**Stored data**.
◇ ◇ ◇ ◇ ◇

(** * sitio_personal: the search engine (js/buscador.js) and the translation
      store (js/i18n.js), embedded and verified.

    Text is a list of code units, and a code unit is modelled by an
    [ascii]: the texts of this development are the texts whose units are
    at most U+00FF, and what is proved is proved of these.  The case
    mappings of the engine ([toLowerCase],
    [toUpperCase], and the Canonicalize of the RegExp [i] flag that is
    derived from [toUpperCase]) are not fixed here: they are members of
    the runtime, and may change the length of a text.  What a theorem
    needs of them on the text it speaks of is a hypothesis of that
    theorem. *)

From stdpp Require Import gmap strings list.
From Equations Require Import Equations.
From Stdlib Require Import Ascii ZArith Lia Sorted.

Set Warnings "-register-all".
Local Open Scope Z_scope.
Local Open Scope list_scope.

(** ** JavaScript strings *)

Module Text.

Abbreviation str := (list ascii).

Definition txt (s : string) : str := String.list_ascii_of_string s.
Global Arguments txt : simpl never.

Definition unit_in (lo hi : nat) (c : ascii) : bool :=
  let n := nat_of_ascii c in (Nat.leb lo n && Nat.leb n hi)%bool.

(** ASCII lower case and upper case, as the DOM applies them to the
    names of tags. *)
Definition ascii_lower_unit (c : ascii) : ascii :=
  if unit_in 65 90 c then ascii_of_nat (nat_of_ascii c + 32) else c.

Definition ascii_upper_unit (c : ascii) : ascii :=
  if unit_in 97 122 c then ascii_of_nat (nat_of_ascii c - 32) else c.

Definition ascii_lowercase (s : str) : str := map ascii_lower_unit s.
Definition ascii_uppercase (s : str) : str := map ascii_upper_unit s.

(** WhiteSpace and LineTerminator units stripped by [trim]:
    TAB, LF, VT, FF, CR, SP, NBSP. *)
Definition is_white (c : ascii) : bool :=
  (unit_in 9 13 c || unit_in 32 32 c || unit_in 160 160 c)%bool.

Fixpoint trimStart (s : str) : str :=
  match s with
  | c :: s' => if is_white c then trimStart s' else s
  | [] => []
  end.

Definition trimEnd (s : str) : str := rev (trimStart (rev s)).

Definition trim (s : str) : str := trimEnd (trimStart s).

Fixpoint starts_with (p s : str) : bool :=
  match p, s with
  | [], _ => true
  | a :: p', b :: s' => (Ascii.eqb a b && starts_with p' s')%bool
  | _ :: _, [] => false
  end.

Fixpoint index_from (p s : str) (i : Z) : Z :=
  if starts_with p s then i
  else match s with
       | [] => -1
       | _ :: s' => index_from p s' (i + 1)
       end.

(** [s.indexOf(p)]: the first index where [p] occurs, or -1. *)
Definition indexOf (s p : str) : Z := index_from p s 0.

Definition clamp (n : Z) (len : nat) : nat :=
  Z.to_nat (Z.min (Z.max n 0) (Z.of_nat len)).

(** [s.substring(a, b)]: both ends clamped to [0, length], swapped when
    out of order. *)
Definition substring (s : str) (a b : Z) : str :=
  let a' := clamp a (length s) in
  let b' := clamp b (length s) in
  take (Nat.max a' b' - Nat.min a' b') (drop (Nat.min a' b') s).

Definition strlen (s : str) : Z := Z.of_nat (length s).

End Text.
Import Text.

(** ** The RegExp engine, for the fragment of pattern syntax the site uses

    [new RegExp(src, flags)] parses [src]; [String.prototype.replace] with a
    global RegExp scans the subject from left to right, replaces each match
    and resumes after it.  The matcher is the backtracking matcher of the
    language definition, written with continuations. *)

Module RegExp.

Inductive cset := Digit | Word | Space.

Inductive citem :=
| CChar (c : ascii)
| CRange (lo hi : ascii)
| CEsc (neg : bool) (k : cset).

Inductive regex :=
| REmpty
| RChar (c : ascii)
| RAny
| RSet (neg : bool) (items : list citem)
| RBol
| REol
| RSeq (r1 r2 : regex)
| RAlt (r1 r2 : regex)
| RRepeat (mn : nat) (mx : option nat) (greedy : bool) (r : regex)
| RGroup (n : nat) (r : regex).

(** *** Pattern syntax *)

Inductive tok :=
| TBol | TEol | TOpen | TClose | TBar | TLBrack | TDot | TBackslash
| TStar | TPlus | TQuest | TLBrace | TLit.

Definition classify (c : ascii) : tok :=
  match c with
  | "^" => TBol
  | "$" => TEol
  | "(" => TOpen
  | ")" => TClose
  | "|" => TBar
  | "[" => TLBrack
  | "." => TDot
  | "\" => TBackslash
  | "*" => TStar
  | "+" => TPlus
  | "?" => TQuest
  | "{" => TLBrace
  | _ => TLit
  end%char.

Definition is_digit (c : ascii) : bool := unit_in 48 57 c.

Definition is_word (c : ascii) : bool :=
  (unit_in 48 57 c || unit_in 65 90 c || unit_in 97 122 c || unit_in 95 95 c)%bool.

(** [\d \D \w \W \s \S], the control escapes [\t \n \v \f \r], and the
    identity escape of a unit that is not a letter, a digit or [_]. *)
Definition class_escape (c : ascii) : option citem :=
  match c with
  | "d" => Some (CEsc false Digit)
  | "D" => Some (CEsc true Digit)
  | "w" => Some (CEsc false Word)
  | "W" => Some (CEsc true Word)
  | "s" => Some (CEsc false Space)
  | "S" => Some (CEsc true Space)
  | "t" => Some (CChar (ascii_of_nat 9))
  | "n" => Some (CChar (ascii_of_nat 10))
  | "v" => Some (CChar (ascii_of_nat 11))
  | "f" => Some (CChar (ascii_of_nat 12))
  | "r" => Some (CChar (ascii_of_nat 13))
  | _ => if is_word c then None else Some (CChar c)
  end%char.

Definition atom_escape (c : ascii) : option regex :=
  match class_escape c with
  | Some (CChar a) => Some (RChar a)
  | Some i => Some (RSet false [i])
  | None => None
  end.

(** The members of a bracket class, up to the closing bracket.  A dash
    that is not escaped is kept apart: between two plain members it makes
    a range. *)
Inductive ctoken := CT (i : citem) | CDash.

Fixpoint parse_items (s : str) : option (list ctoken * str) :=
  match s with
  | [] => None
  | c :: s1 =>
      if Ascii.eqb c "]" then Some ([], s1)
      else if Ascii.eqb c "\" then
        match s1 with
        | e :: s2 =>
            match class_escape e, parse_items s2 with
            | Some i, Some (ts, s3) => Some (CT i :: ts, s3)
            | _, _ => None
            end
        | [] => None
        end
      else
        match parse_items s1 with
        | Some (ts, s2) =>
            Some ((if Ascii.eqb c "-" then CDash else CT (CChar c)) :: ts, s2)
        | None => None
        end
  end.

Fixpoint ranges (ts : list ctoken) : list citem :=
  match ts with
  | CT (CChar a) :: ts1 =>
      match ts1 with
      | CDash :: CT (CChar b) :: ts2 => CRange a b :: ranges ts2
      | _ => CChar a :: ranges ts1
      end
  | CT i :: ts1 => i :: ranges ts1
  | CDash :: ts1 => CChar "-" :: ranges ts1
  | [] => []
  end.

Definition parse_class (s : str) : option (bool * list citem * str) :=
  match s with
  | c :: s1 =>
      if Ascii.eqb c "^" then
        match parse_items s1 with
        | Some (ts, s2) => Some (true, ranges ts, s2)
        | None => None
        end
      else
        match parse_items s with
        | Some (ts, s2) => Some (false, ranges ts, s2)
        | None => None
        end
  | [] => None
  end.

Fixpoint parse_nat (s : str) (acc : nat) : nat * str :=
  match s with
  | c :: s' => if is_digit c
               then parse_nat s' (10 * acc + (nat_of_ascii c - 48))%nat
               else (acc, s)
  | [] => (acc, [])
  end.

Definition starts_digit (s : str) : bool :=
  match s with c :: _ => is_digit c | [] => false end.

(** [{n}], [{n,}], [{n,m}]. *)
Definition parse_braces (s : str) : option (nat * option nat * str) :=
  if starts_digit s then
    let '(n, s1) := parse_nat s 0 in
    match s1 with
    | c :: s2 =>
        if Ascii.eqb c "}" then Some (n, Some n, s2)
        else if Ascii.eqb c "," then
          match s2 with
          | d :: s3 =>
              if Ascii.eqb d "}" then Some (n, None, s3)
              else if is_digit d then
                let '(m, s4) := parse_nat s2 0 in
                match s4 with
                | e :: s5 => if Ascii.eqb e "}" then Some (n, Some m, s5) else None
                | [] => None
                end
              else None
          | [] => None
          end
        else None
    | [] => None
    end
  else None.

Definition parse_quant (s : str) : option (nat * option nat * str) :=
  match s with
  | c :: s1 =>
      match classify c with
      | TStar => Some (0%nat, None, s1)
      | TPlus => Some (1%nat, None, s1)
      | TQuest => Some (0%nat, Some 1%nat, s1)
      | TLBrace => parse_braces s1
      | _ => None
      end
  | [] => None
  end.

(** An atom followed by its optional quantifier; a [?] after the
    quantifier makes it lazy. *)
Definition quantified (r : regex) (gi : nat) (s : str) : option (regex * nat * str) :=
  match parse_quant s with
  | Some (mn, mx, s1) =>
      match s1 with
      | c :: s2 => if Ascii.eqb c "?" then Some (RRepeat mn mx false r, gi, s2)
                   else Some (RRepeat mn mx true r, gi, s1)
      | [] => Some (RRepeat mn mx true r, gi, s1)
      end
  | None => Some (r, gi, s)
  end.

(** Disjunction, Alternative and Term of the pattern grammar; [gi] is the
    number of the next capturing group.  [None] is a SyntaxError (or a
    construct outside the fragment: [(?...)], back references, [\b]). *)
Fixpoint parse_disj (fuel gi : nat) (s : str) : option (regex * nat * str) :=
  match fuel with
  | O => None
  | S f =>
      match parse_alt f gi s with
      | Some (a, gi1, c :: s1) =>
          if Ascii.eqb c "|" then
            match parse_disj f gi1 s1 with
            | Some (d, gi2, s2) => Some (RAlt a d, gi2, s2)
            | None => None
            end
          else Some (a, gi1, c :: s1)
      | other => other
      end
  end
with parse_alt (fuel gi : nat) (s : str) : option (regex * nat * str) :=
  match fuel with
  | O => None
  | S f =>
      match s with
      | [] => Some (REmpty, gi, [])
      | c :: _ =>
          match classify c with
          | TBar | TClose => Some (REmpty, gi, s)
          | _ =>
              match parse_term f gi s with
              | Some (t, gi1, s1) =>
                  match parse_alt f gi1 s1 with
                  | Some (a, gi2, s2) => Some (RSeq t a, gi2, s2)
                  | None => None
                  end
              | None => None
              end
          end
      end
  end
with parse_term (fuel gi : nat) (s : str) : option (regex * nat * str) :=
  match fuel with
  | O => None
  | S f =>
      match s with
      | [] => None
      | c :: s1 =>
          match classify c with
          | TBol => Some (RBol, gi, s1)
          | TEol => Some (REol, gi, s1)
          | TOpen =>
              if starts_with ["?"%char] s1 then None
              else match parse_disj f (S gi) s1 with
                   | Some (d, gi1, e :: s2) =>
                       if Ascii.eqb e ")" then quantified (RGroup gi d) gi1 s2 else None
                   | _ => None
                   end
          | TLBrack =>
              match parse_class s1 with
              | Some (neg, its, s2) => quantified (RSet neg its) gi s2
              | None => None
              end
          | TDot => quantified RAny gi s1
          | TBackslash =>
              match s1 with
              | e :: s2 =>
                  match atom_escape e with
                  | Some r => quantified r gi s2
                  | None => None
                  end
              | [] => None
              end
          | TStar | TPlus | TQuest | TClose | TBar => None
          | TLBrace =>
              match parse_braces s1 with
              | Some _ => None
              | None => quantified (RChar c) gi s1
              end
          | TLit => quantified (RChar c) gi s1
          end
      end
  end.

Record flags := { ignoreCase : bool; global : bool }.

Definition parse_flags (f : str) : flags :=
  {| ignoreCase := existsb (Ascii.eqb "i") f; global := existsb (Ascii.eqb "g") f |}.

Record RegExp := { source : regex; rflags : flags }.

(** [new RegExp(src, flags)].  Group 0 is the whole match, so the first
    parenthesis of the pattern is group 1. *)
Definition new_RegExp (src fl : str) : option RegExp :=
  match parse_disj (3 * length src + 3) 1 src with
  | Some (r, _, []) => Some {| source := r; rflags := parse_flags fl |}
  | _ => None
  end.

◇ ◇ ◇ ◇ ◇

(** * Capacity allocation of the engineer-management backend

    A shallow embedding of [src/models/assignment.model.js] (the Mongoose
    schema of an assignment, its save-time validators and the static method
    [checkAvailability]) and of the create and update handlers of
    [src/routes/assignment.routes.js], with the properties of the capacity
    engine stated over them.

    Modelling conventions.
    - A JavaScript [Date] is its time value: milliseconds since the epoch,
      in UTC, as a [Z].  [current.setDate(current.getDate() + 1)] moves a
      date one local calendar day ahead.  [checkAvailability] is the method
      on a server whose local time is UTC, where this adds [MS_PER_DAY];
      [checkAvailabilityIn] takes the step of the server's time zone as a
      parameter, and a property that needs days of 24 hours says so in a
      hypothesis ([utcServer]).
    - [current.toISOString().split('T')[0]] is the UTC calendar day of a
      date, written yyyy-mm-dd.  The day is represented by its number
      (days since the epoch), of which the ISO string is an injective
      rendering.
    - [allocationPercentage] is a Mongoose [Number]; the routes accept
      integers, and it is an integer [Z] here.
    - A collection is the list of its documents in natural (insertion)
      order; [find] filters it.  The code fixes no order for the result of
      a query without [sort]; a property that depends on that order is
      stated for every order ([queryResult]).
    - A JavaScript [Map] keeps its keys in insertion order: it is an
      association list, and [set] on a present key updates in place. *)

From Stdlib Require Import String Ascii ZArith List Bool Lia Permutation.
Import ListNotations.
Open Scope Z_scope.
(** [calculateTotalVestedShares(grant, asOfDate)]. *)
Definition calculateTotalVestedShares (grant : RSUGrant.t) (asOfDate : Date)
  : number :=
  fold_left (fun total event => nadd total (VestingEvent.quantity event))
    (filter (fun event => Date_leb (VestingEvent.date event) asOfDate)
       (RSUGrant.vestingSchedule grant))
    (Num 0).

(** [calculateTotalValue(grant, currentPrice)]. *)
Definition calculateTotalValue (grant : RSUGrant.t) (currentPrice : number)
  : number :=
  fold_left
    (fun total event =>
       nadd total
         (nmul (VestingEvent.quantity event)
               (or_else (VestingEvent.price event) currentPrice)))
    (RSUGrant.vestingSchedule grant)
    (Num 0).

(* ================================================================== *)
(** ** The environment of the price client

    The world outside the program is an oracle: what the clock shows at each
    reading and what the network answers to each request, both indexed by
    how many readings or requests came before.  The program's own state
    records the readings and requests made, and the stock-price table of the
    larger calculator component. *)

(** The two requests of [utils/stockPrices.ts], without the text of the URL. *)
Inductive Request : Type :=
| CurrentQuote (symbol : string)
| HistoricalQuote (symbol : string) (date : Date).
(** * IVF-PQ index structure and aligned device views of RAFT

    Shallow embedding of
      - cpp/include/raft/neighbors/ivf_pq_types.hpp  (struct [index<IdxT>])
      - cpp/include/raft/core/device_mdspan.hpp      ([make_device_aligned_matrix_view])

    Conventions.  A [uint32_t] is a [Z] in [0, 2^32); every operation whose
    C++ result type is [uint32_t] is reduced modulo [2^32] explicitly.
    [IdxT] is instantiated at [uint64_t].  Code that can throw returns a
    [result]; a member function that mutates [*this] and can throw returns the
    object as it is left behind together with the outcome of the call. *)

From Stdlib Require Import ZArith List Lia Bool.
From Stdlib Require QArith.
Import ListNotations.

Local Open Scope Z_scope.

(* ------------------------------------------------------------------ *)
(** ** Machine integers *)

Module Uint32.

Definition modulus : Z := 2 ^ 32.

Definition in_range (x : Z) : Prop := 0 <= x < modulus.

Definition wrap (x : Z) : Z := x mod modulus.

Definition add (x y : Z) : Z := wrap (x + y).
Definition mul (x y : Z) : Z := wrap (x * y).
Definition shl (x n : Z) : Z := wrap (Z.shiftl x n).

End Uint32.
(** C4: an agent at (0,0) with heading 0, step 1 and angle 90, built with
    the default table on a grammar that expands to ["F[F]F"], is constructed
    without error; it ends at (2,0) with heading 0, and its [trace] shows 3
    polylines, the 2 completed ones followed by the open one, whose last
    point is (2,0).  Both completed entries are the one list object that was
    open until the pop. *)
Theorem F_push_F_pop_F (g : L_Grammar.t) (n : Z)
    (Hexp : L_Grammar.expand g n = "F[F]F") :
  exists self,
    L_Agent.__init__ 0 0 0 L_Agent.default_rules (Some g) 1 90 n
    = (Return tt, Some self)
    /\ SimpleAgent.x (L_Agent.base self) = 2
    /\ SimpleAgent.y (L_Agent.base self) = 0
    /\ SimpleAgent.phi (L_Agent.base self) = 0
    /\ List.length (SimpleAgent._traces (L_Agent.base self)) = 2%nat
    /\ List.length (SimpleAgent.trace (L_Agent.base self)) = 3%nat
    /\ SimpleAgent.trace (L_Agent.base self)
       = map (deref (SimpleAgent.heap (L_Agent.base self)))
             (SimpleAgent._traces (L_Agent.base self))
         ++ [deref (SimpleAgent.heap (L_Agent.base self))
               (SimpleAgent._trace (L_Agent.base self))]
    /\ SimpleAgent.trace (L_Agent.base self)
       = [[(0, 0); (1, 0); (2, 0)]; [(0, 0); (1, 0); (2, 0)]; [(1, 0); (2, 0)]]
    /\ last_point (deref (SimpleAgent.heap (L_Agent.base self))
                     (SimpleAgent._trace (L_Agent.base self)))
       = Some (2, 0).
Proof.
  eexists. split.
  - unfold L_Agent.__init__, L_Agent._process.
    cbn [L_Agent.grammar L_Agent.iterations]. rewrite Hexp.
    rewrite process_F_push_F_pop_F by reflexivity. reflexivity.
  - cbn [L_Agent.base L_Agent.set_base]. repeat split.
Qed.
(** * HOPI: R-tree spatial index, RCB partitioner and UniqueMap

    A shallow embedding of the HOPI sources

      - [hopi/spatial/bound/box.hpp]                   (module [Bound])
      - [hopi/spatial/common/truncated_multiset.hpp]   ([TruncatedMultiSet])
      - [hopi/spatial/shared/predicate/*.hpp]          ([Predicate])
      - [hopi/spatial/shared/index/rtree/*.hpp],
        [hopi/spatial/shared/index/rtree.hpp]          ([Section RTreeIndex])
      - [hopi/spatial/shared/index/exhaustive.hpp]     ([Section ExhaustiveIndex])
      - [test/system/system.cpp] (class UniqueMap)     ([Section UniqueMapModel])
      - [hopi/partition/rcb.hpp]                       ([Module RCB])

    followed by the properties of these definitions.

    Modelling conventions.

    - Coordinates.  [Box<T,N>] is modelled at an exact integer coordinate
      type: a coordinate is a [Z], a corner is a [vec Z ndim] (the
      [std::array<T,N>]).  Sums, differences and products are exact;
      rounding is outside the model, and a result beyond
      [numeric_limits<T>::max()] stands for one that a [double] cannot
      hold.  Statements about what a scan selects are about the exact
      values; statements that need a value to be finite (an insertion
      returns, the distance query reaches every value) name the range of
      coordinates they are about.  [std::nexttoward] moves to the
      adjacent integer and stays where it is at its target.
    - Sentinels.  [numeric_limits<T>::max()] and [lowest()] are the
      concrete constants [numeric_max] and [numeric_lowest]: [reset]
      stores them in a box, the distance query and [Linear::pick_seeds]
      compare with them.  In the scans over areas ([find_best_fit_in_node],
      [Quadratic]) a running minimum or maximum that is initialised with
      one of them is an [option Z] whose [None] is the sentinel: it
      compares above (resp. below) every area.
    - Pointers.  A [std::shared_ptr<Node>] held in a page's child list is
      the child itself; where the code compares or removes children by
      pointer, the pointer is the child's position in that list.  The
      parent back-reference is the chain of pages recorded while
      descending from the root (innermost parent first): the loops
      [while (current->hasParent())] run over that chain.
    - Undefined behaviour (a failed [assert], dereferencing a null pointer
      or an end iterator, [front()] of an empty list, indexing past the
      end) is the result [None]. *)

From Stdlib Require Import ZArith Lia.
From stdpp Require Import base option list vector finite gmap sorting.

◇ ◇ ◇ ◇ ◇

**Task description**. Set down, exactly as they stand above, the lines starting with the line with "Fixpoint parse_nat (s" and going on through the line with "Some 1%nat, s1)", and no others.

**Written solution**.
Fixpoint parse_nat (s : str) (acc : nat) : nat * str :=
  match s with
  | c :: s' => if is_digit c
               then parse_nat s' (10 * acc + (nat_of_ascii c - 48))%nat
               else (acc, s)
  | [] => (acc, [])
  end.

Definition starts_digit (s : str) : bool :=
  match s with c :: _ => is_digit c | [] => false end.

(** [{n}], [{n,}], [{n,m}]. *)
Definition parse_braces (s : str) : option (nat * option nat * str) :=
  if starts_digit s then
    let '(n, s1) := parse_nat s 0 in
    match s1 with
    | c :: s2 =>
        if Ascii.eqb c "}" then Some (n, Some n, s2)
        else if Ascii.eqb c "," then
          match s2 with
          | d :: s3 =>
              if Ascii.eqb d "}" then Some (n, None, s3)
              else if is_digit d then
                let '(m, s4) := parse_nat s2 0 in
                match s4 with
                | e :: s5 => if Ascii.eqb e "}" then Some (n, Some m, s5) else None
                | [] => None
                end
              else None
          | [] => None
          end
        else None
    | [] => None
    end
  else None.

Definition parse_quant (s : str) : option (nat * option nat * str) :=
  match s with
  | c :: s1 =>
      match classify c with
      | TStar => Some (0%nat, None, s1)
      | TPlus => Some (1%nat, None, s1)
      | TQuest => Some (0%nat, Some 1%nat, s1)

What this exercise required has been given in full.